**PROMPT**
Write out again, exactly, the lines below starting at the one with "by match goal with H : record_step" and ending at the one with "(∀ b, env_record".

**SOURCE DATA**
(** ** Lemmas *)

Lemma apply_all_reachable records r r' :
  reachable r → apply_all r records = Some (Ok r') → reachable r'.
Proof.
  revert r. induction records as [|e records IH]; intros r Hr; simpl; [by intros [= <-]|].
  destruct (apply r e) as [[[]]|] eqn:Ha; try done. apply IH. by eapply reachable_apply.
Qed.

Lemma replay_reducer_reachable records r :
  replay_reducer records = Some (Ok r) → reachable r.
Proof.
  unfold replay_reducer. destruct (apply_all reducer_new records) as [[r0|]|] eqn:Ha; try done.
  destruct (r_state r0) eqn:Hs; [|done]. intros [= <-].
  by eapply apply_all_reachable, Ha; apply reachable_new.
Qed.

Lemma reducer_of_reachable records : reachable (Sample.reducer_of records).
Proof.
  unfold Sample.reducer_of. destruct (replay_reducer records) as [[r|e]|] eqn:Hr;
    [by eapply replay_reducer_reachable|apply reachable_new..].
Qed.

(** [apply_all] is the replay loop of [restore_durable_state]. *)
Lemma apply_all_accept records r r' :
  reachable r → st_for records accept r = (Ok tt, r') → apply_all r records = Some (Ok r').
Proof.
  revert r. induction records as [|e records IH]; intros r Hr; simpl; intros H; st_inv; [done|].
  destruct (apply_cases r e (reachable_replayed _ Hr)) as [(r2 & Ha & Hap)|(er & r1 & Hi & _)].
  - rewrite Hap. rewrite Ha in *. simplify_eq. apply IH; [|done]. by eapply reachable_apply.
  - exfalso. rename select (accept e r = _) into Ha. apply accept_ok in Ha as (? & ? & _).
    congruence.
Qed.

Lemma apply_all_total records r :
  reachable r → ∃ res, apply_all r records = Some res ∧
    ∀ r', res = Ok r' → r_records r' = r_records r ++ records.
Proof.
  revert r. induction records as [|e records IH]; intros r Hr; simpl.
  { eexists. split; [done|]. intros r' [= <-]. by rewrite app_nil_r. }
  destruct (apply_cases r e (reachable_replayed _ Hr)) as [(r2 & Ha & Hap)|(er & r1 & Hi & Hap)];
    rewrite Hap; [|by eexists].
  destruct (IH r2) as (res & -> & Hres); [by eapply reachable_apply|].
  eexists. split; [done|]. intros r' Hr'. rewrite (Hres r' Hr').
  rewrite (accept_records _ _ _ _ Ha). by rewrite <- app_assoc.
Qed.

Lemma accept_apply r envelope r1 :
  reachable r → apply r envelope = Some (Ok tt, r1) → accept envelope r = (Ok tt, r1).
Proof.
  intros Hr Ha. destruct (apply_cases r envelope (reachable_replayed _ Hr))
    as [(r2 & Ha2 & Hap)|(er & r2 & Hi & Hap)]; congruence.
Qed.

Lemma apply_step r envelope r1 :
  reachable r → apply r envelope = Some (Ok tt, r1) →
  ∃ s1, r_state r1 = Some s1 ∧ session_step r envelope s1 (r_branch_heads r1).
Proof. intros Hr Ha. by apply accept_step, accept_apply. Qed.

(** A record that is untouched for [b] leaves the head of [b] alone. *)
Lemma untouched_head r envelope r1 s b head :
  reachable r → r_state r = Some s → untouched_branch envelope s b →
  apply r envelope = Some (Ok tt, r1) →
  r_branch_heads r !! b = Some head → r_branch_heads r1 !! b = Some head.
Proof.
  intros Hr Hs Hu Ha Hb. apply apply_step in Ha as (s1 & Hs1 & Hstep); [|done].
  assert (is_branch_record (env_record envelope) = false → st_active_branch_id s ≠ Some b) as Hn.
  { unfold untouched_branch in Hu. by destruct (env_record envelope). }
  destruct Hstep; [exfalso; congruence|..]; simplify_eq/=; [| |done|].
  - by rewrite lookup_insert_ne by congruence.
  - unfold untouched_branch in Hu. rewrite lookup_insert_ne; [done|]. intros ->.
    by match goal with H : env_record envelope = _ |- _ => rewrite H in Hu end.
  - rewrite lookup_insert_ne; [done|]. intros ->. apply Hn; [|done].
    by match goal with H : record_step _ _ _ |- _ => apply record_step_frame in H as [? _] end.
Qed.

Lemma away_head b r r1 head :
  away b r r1 → reachable r → r_branch_heads r !! b = Some head →
  reachable r1 ∧ r_branch_heads r1 !! b = Some head.
Proof.
  induction 1 as [|r envelope s r1 r2 Hs Hu Ha _ IH]; intros Hr Hb; [done|].
  apply IH; [by eapply reachable_apply|by eapply untouched_head].
Qed.

(** Selecting a branch installs the projection of its head. *)
Lemma switch_projection r envelope r1 b :
  reachable r → env_record envelope = ActiveBranchChanged b →
  apply r envelope = Some (Ok tt, r1) →
  ∃ head s1, r_branch_heads r !! b = Some head ∧ r_state r1 = Some s1 ∧
    st_active_branch_id s1 = Some b ∧ projection_capture s1 = snap_projection head.
Proof.
  intros Hr Henv Ha. apply apply_step in Ha as (s1 & Hs1 & Hstep); [|done].
  destruct Hstep; try congruence;
    try (match goal with H : record_step _ _ _ |- _ => apply record_step_frame in H as [Hnb _] end;
         by rewrite Henv in Hnb).
  assert (branch_id = b) as -> by congruence.
  exists head. eexists. split_and!; [done|done|done|]. apply capture_install.
Qed.

(** The head an accepted record leaves is the active projection, unless the
    record created a branch. *)
Lemma head_after_active r envelope head :
  reachable r → head_after envelope r = Some head →
  (∀ src b from, env_record envelope ≠ BranchCreated src b from) →
  (∀ b, env_record envelope = ActiveBranchChanged b →
     ∃ s, r_state r = Some s ∧ st_active_branch_id s = Some b) →
  ∃ s, r_state r = Some s ∧ snap_projection head = projection_capture s.
Proof.
  intros Hr Hh Hnb Hsw. pose proof (reachable_session_wf _ Hr) as Hwf.
  assert (∃ s b, r_state r = Some s ∧ st_active_branch_id s = Some b ∧
    r_branch_heads r !! b = Some head) as (s & b & Hs & Hb & Hl).
  { unfold head_after in Hh.
    destruct (env_record envelope) eqn:He; try (by destruct (Hnb _ _ _ eq_refl));
      try (destruct (Hsw _ eq_refl) as (s & ? & ?); by exists s, branch_id);
      (destruct (r_state r) as [s|] eqn:Hs; [|done]);
      (destruct (st_active_branch_id s) as [b|] eqn:Hb; [|done]); by exists s, b. }
  exists s. split; [done|]. destruct (hwf_active _ _ _ (Hwf _ Hs) _ Hb) as (head' & ? & ?).
  congruence.
Qed.

(** Each record of a reachable log was accepted by the reducer before it. *)
Lemma reducer_at_step r i e :
  reachable r → r_records r !! i = Some e →
  reachable (reducer_at (r_records r) i) ∧
  apply (reducer_at (r_records r) i) e = Some (Ok tt, reducer_at (r_records r) (S i)).
Proof.
  intros Hr Hi. pose proof (prefix_accepted _ i _ (reachable_replayed _ Hr)) as Hpre.
  pose proof (prefix_accepted _ (S i) _ (reachable_replayed _ Hr)) as Hnext.
  pose proof (reachable_replay _ _ _ _ reachable_new Hpre) as Hri.
  split; [done|]. rewrite (take_S_r _ _ _ Hi) in Hnext.
  apply replayed_snoc_inv in Hnext as (r0 & Hr0 & Ha). rewrite Hpre in Hr0. simplify_eq.
  destruct (apply_cases _ e (reachable_replayed _ Hri)) as [(r2 & Ha2 & Hap)|(er & r2 & Hi2 & Hap)].
  - rewrite Ha in Ha2. by simplify_eq.
  - apply accept_ok in Ha as (? & ? & _). congruence.
Qed.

**TASK RESPONSE**
    by match goal with H : record_step _ _ _ |- _ => apply record_step_frame in H as [? _] end.
Qed.

Lemma away_head b r r1 head :
  away b r r1 → reachable r → r_branch_heads r !! b = Some head →
  reachable r1 ∧ r_branch_heads r1 !! b = Some head.
Proof.
  induction 1 as [|r envelope s r1 r2 Hs Hu Ha _ IH]; intros Hr Hb; [done|].
  apply IH; [by eapply reachable_apply|by eapply untouched_head].
Qed.

(** Selecting a branch installs the projection of its head. *)
Lemma switch_projection r envelope r1 b :
  reachable r → env_record envelope = ActiveBranchChanged b →
  apply r envelope = Some (Ok tt, r1) →
  ∃ head s1, r_branch_heads r !! b = Some head ∧ r_state r1 = Some s1 ∧
    st_active_branch_id s1 = Some b ∧ projection_capture s1 = snap_projection head.
Proof.
  intros Hr Henv Ha. apply apply_step in Ha as (s1 & Hs1 & Hstep); [|done].
  destruct Hstep; try congruence;
    try (match goal with H : record_step _ _ _ |- _ => apply record_step_frame in H as [Hnb _] end;
         by rewrite Henv in Hnb).
  assert (branch_id = b) as -> by congruence.
  exists head. eexists. split_and!; [done|done|done|]. apply capture_install.
Qed.

(** The head an accepted record leaves is the active projection, unless the
    record created a branch. *)
Lemma head_after_active r envelope head :
  reachable r → head_after envelope r = Some head →
  (∀ src b from, env_record envelope ≠ BranchCreated src b from) →
  (∀ b, env_record envelope = ActiveBranchChanged b →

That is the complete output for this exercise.